癒着の改善に最も有効なのは、意識的に動かすことですが、意識的に動かすということがどういうことかを解らなければできませんし、癒着している状態を把握しなければどうしていいのかわかりません。
そこで役立ってくるのがタイチーやヨガの動きです。
その他にもピラティスなどたくさんのワークや、ロルフィングなど、直接的に筋膜にアプローチする施術もありますが、ここでは私も経験している、タイチーとヨガをサンプルにお話しします。
なんでもそうですが、最初から先生と同じように動ける人はいません。
先生との違いがめやすになるところが動きを教わるいいところです。
タイチーはなんとなく同じ動きはできるようになりますが、ゆっくりとした、力みのない動きの連続なだけに、なかなか魂が入った動きができません。
逆に力強い動きや、素早い動きのあるものは魂が入った風にすることがしやすいのです。
しかし実際に「推手」という方法で先生や先輩と手を合わせて試してみると、力の入れ方や、出し方、方法が全く違うことに気づきます。
それはタイチーの動きの要素、姿勢や力の抜き方、動きの手順など、身についていれば、自然と出てくるもののようです。
もちろんそのための練習は必要ですが、基本は形の中で練習できるように構成されています。
さて、そのタイチーがなぜ癒着と関係あるのかと言いますと、一つ一つの関節に〝ここぞ〟という動きや位置があって、熟練者はそれが身についているため、魂が入った動きになってくるのです。

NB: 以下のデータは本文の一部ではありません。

(* ===== verification/SentSafety.v ===== *)
(** The sent packet handler as a whole: any sequence of the calls the connection
    makes keeps the books, never panics, and fails only on ACK frames for
    packets that were not sent. *)

From S2P Require Import Prelude.
From S2P Require Import Protocol.
From S2P Require Import AckFrame.
From S2P Require Import SentHistory.
From S2P Require Import Ecn.
From S2P Require Import SentHandler.
From S2P Require Import SentLedger.

Module sentSafety.
Import protocol rtt ack sentHistory sentHandler sentLedger.

Section safety.
Context {F : Type} (rng : nat → Z → Z).
Hypothesis rng_range : ∀ n b, 0 < b → 0 ≤ rng n b < b.

Abbreviation packet := (@packet F) (only parsing).
Abbreviation handler := (@sentPacketHandler F) (only parsing).

(** * Dropping packet number spaces *)
Lemma remove_bytes ps (h : handler) : Forall packet_ok ps → bytes_of ps ≤ bytesInFlight h →
  st_iter removeFromBytesInFlight ps h = (Ok tt, set_bytesInFlight (bytesInFlight h - bytes_of ps) h).
Proof.
  revert h. induction ps as [|p ps IH]; intros h Hps Hb; simpl in *; [rewrite Z.sub_0_r; by destruct h|].
  apply Forall_cons in Hps as [Hp Hps]. pose proof (bytes_of_nonneg _ Hps). pose proof (bytes_of_nonneg [p] ltac:(by repeat constructor)) as Hp0.
  simpl in Hp0. unfold bytes_in_flight in *. destruct (includedInBytesInFlight p) eqn:Ei.
  - rewrite (st_bind_ok _ _ _ tt (set_bytesInFlight (bytesInFlight h - p_Length p) h)).
    + rewrite IH by (done || simpl; lia). simpl. by rewrite Z.sub_add_distr.
    + unfold removeFromBytesInFlight. by rewrite Ei, (proj2 (Z.ltb_ge _ _)) by lia.
  - rewrite (st_bind_ok _ _ _ tt h) by (unfold removeFromBytesInFlight; by rewrite Ei). by rewrite IH by (done || lia).
Qed.

(** The packets that leave with the keys of an encryption level. *)
Fixpoint prefix_0RTT (ps : list packet) : list packet :=
  match ps with
  | p :: ps => if bool_decide (p_EncryptionLevel p = Encryption0RTT) || skippedPacket p then p :: prefix_0RTT ps else []
  | [] => []
  end.

Definition dropped (lvl : EncryptionLevel) (h : handler) : list packet :=
  match lvl with
  | EncryptionInitial => cont (initialPackets h)
  | EncryptionHandshake => cont (handshakePackets h)
  | Encryption0RTT => prefix_0RTT (cont (Some (appDataPackets h)))
  | Encryption1RTT => []
  end.

Lemma drop0RTT_ok ps sent gone (h : handler) : ledger sent gone [] h → cont (Some (appDataPackets h)) = ps →
  ∃ h', drop0RTT_loop ps h = (Ok tt, h') ∧ ledger sent (frames_of (prefix_0RTT ps) ++ gone) [] h'.
Proof.
  revert gone h. induction ps as [|p ps IH]; intros gone h Hl Hc; simpl; [by exists h|].
  rewrite <- negb_orb. destruct (_ || _) eqn:E; simpl; [|by exists h].
  assert (Hs : getPacketNumberSpace Encryption0RTT h = Some (appDataPackets h)) by done.
  pose proof (get_ok _ _ _ _ _ _ Hl Hs) as Hsok. pose proof Hsok as [Hhist Hpk _ _ Hlast]. unfold cont in Hc.
  destruct (Remove_spec (history (appDataPackets h)) p Hhist) as (hist & sk & Hrm & Hhist' & Hhigh & Hperm & Hskf & c1 & c2 & Hord & Hord').
  { rewrite Hc. set_solver. }
  pose proof (ascending_NoDup _ (history_ascending _ Hhist)) as Hnd. rewrite Hc in *.
  assert (c1 = [] ∧ sk = [] ∧ c2 = ps) as (-> & -> & ->).
  { apply NoDup_cons in Hnd as [Hnin _]. destruct c1 as [|x c1]; simpl in Hord.
    - destruct sk as [|y sk]; simpl in Hord; [by simplify_eq|]. simplify_eq. exfalso. apply Hnin. set_solver.
    - simplify_eq. exfalso. apply Hnin. set_solver. }
  apply Forall_cons in Hpk as [Hpok Hpk]. simpl in Hord'.
  pose proof (bytes_of_nonneg _ (all_ok _ _ _ _ Hl)) as Hnn.
  set (hp := putSpace Encryption0RTT (set_history hist (appDataPackets h)) h).
  assert (Hlp : ledger sent (frames p ++ gone) [p] hp).
  { eapply (put_ledger Encryption0RTT _ (set_history hist (appDataPackets h))); [exact Hl|done| |by repeat constructor| |].
    - apply space_ok_history; try done. rewrite Hc, Hord'. set_solver.
    - unfold cont. simpl. rewrite Hc, Hord'. simpl. lia.
    - intros l. unfold cont. simpl. rewrite Hc, Hord'. simpl. intros ->. rewrite <- !app_assoc.
      by rewrite (Permutation_app_swap_app gone (frames p)). }
  destruct (subtract_ok p sent (frames p ++ gone) [] hp Hlp) as (h2 & He2 & Hl2 & Hg2 & _).
  assert (Hcomm : (_ ← removeFromBytesInFlight p;
    on_history Encryption0RTT (λ hist, match Remove (PacketNumber p) hist with Err _ => Ok hist | r => r end)) h = (Ok tt, h2)).
  { unfold removeFromBytesInFlight in *. destruct (includedInBytesInFlight p).
    - change (bytesInFlight hp) with (bytesInFlight h) in He2. destruct (bytesInFlight h <? p_Length p) eqn:Eb; [done|].
      rewrite (st_bind_ok _ _ _ tt (set_bytesInFlight (bytesInFlight h - p_Length p) h)) by (by rewrite Eb).
      injection He2 as <-. by rewrite (on_history_ok Encryption0RTT _ (appDataPackets h) hist) by (done || by rewrite Hrm).
    - rewrite (st_bind_ok _ _ _ tt h) by done. injection He2 as <-.
      by rewrite (on_history_ok Encryption0RTT _ (appDataPackets h) hist) by (done || by rewrite Hrm). }
  destruct (IH (frames p ++ gone) h2 Hl2) as (h3 & He3 & Hl3).
  { specialize (Hg2 Encryption0RTT). simpl in Hg2. injection Hg2 as ->. unfold cont. simpl. done. }
  exists h3. split.
  - by rewrite <- st_bind_assoc, (st_bind_ok _ _ _ _ _ Hcomm).
  - eapply perm_gone; [|exact Hl3]. simpl. rewrite <- !app_assoc. by rewrite Permutation_app_swap_app.
Qed.
(** The spaces of Initial and Handshake packets are dropped as a whole. *)
Lemma drop_space lvl (f : handler → handler) sent gone (h : handler) : ledger sent gone [] h →
  (∀ x, f x = set_initialPackets None x) ∧ lvl = EncryptionInitial ∨
  (∀ x, f x = set_handshakePackets None x) ∧ lvl = EncryptionHandshake ∧ peerCompletedAddressValidation h = true →
  st_iter removeFromBytesInFlight (dropped lvl h) h =
    (Ok tt, set_bytesInFlight (bytesInFlight h - bytes_of (dropped lvl h)) h) ∧
  ledger sent (frames_of (dropped lvl h) ++ gone) [] (f (set_bytesInFlight (bytesInFlight h - bytes_of (dropped lvl h)) h)).
Proof.
  intros Hl Hf. pose proof (all_ok _ _ _ _ Hl) as Hok. unfold all in Hok. apply Forall_app in Hok as [Hok1 [Hok2 Hok3]%Forall_app].
  pose proof (bytes_of_nonneg _ Hok1). pose proof (bytes_of_nonneg _ Hok2). pose proof (bytes_of_nonneg _ Hok3).
  destruct Hl as [A1 A2 A3 A4 A5 A6 A7 A8 A9]. unfold all in A5, A6. rewrite !bytes_of_app in A5. rewrite !frames_of_app in A6. change (bytes_of []) with 0 in A5.
  split.
  { destruct Hf as [[_ ->]|(_ & -> & _)]; (rewrite remove_bytes; [done|done|cbn [dropped]; lia]). }
  destruct Hf as [[Hf ->]|(Hf & -> & Hv)]; rewrite Hf; split; try done.
  - unfold all. cbn -[cont bytes_of all app]. rewrite !bytes_of_app. change (cont None) with (@nil packet). change (bytes_of []) with 0. lia.
  - rewrite A6. unfold all. simpl. rewrite frames_of_app, <- !app_assoc. by rewrite (Permutation_app_swap_app gone).
  - intros Hc. split; [done|]. by apply A8.
  - unfold all. cbn -[cont bytes_of all app]. rewrite !bytes_of_app. change (cont None) with (@nil packet). change (bytes_of []) with 0. lia.
  - rewrite A6. unfold all. simpl. rewrite frames_of_app, <- !app_assoc.
    by rewrite (Permutation_app_swap_app (frames_of (cont (initialPackets h)))), (Permutation_app_swap_app gone).
  - intros Hc. split; [by apply A8|done].
Qed.

Lemma DropPackets_ok now lvl sent gone (h : handler) : ledger sent gone [] h → lvl ≠ Encryption1RTT →
  ∃ h', DropPackets now lvl h = (Ok tt, h') ∧ ledger sent (frames_of (dropped lvl h) ++ gone) [] h' ∧ (armed h → armed h').
Proof.
  intros Hl Hlvl. unfold DropPackets.
  set (h0 := if bool_decide (perspective h = PerspectiveClient) && bool_decide (lvl = EncryptionHandshake)
             then set_peerCompletedAddressValidation true h else h).
  assert (Hl0 : ledger sent gone [] h0) by (unfold h0; destruct (_ && _); [destruct Hl; by split|done]).
  assert (Hsp : initialPackets h0 = initialPackets h ∧ handshakePackets h0 = handshakePackets h ∧
    appDataPackets h0 = appDataPackets h ∧ (armed h → armed h0)) by (unfold h0; by destruct (_ && _)).
  destruct Hsp as (Hi & Hh & Ha & Har).
  assert (Hd : dropped lvl h = dropped lvl h0) by (destruct lvl; simpl; congruence). rewrite Hd.
  set (fin := λ h : handler, setLossDetectionTimer now (set_ptoMode SendNone (set_numProbesToSend 0 (set_ptoCount 0 h)))).
  assert (Hfin : ∀ g h1, ledger sent g [] h1 → ledger sent g [] (fin h1) ∧ (armed h → armed (fin h1))).
  { intros g h1 Hl1. assert (Hlf : ledger sent g [] (fin h1)) by (apply (ledger_ext h1); [unfold fin; by rewrite timer_core|done]).
    split; [done|]. intros _. by eapply timer_ledger_armed. }
  destruct lvl; [| | |done]; cbv zeta.
  - destruct (initialPackets h0) as [s|] eqn:Es; [|exists h0; simpl; by rewrite Es].
    destruct (drop_space EncryptionInitial (set_initialPackets None) sent gone h0 Hl0) as [He Hl1]; [by left|].
    simpl in He. rewrite Es in He. rewrite (st_bind_ok _ _ _ _ _ He). eexists. split; [reflexivity|].
    apply Hfin. simpl in *. by rewrite Es in *.
  - destruct (handshakePackets h0) as [s|] eqn:Es; [|exists h0; simpl; by rewrite Es].
    destruct (drop_space EncryptionHandshake (set_handshakePackets None) sent gone h0 Hl0) as [He Hl1].
    { right. split_and!; try done. unfold h0. destruct (perspective h) eqn:Hp; [|done]. apply (l_validated _ _ _ _ Hl). by right. }
    simpl in He. rewrite Es in He. rewrite (st_bind_ok _ _ _ _ _ He). eexists. split; [reflexivity|].
    apply Hfin. simpl in *. by rewrite Es in *.
  - destruct (drop0RTT_ok _ sent gone h0 Hl0 eq_refl) as (h1 & He & Hl1).
    unfold cont in He. rewrite (st_bind_ok _ _ _ _ _ He). eexists. split; [reflexivity|]. by apply Hfin.
Qed.

(** * A Retry *)
Lemma requeue_all ps (h : handler) : Forall packet_ok ps →
  st_iter requeue ps h = (Ok tt, set_log (rev (OnLost <$> frames_of ps) ++ log h) h).
Proof.
  intros Hps. revert h. induction Hps as [|p ps Hp Hps IH]; intros h; simpl; [by destruct h|].
  rewrite (st_bind_ok _ _ _ tt (set_log (rev (OnLost <$> frames p) ++ log h) h)).
  - rewrite IH. simpl. by rewrite fmap_app, rev_app_distr, <- app_assoc.
  - unfold requeue, packet_ok in *. destruct (skippedPacket p).
    + rewrite orb_true_r. destruct Hp as [-> _]. by destruct h.
    + destruct Hp as (_ & -> & _ & Hne). simpl. unfold queueFramesForRetransmission. rewrite Hne.
      rewrite (st_bind_ok _ _ _ _ _ (notify_ok _ _ _)), notify_ok. simpl. unfold frames.
      by rewrite fmap_app, rev_app_distr, <- app_assoc.
Qed.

その〝ここぞ〟が明確になっていく過程で、関節の癖や癒着がとれていきます。
特に体幹部を固定し、背骨を立てた状態をキープしながら体重を移動し一連の動作をおこなっていくには股関節をフル活用しなくては、できません。
タイチーの要諦(重要な事)に、
①力まずにうなじを伸ばし、頭頂を意識する
②尾骨を巻き込むよう意識する(腰を反らず、しりを締める)
③両目、両肩、両股関節、両膝を水平にする
④胸を張らない
⑤つま先と膝の方向を合わせる
などなど・・・
内面的な事や、細かい技術を含めればまだまだたくさんの要点があると思いますが、この5つだけでも大変なことです。
これらのおおもとになるのが、下腹を締め股関節を使って歩く動作です。
ウナギをさばくのに、まず目を一突きして固定します。
それから一直線につー・・・とおろします。
癒着をとるとすれば、どこか一点を固定して、その他を動かすのが合理的なわけです。
解剖学的にも、力学的にも中心になる場所、骨盤、さらにその中心は肛門を締め上げたあたり、いわゆる臍下丹田になるでしょう。
中心を意識して上の5つの動きを生活のなかでおこなうことができれば、からだの癒着はどんどんとれていくでしょう。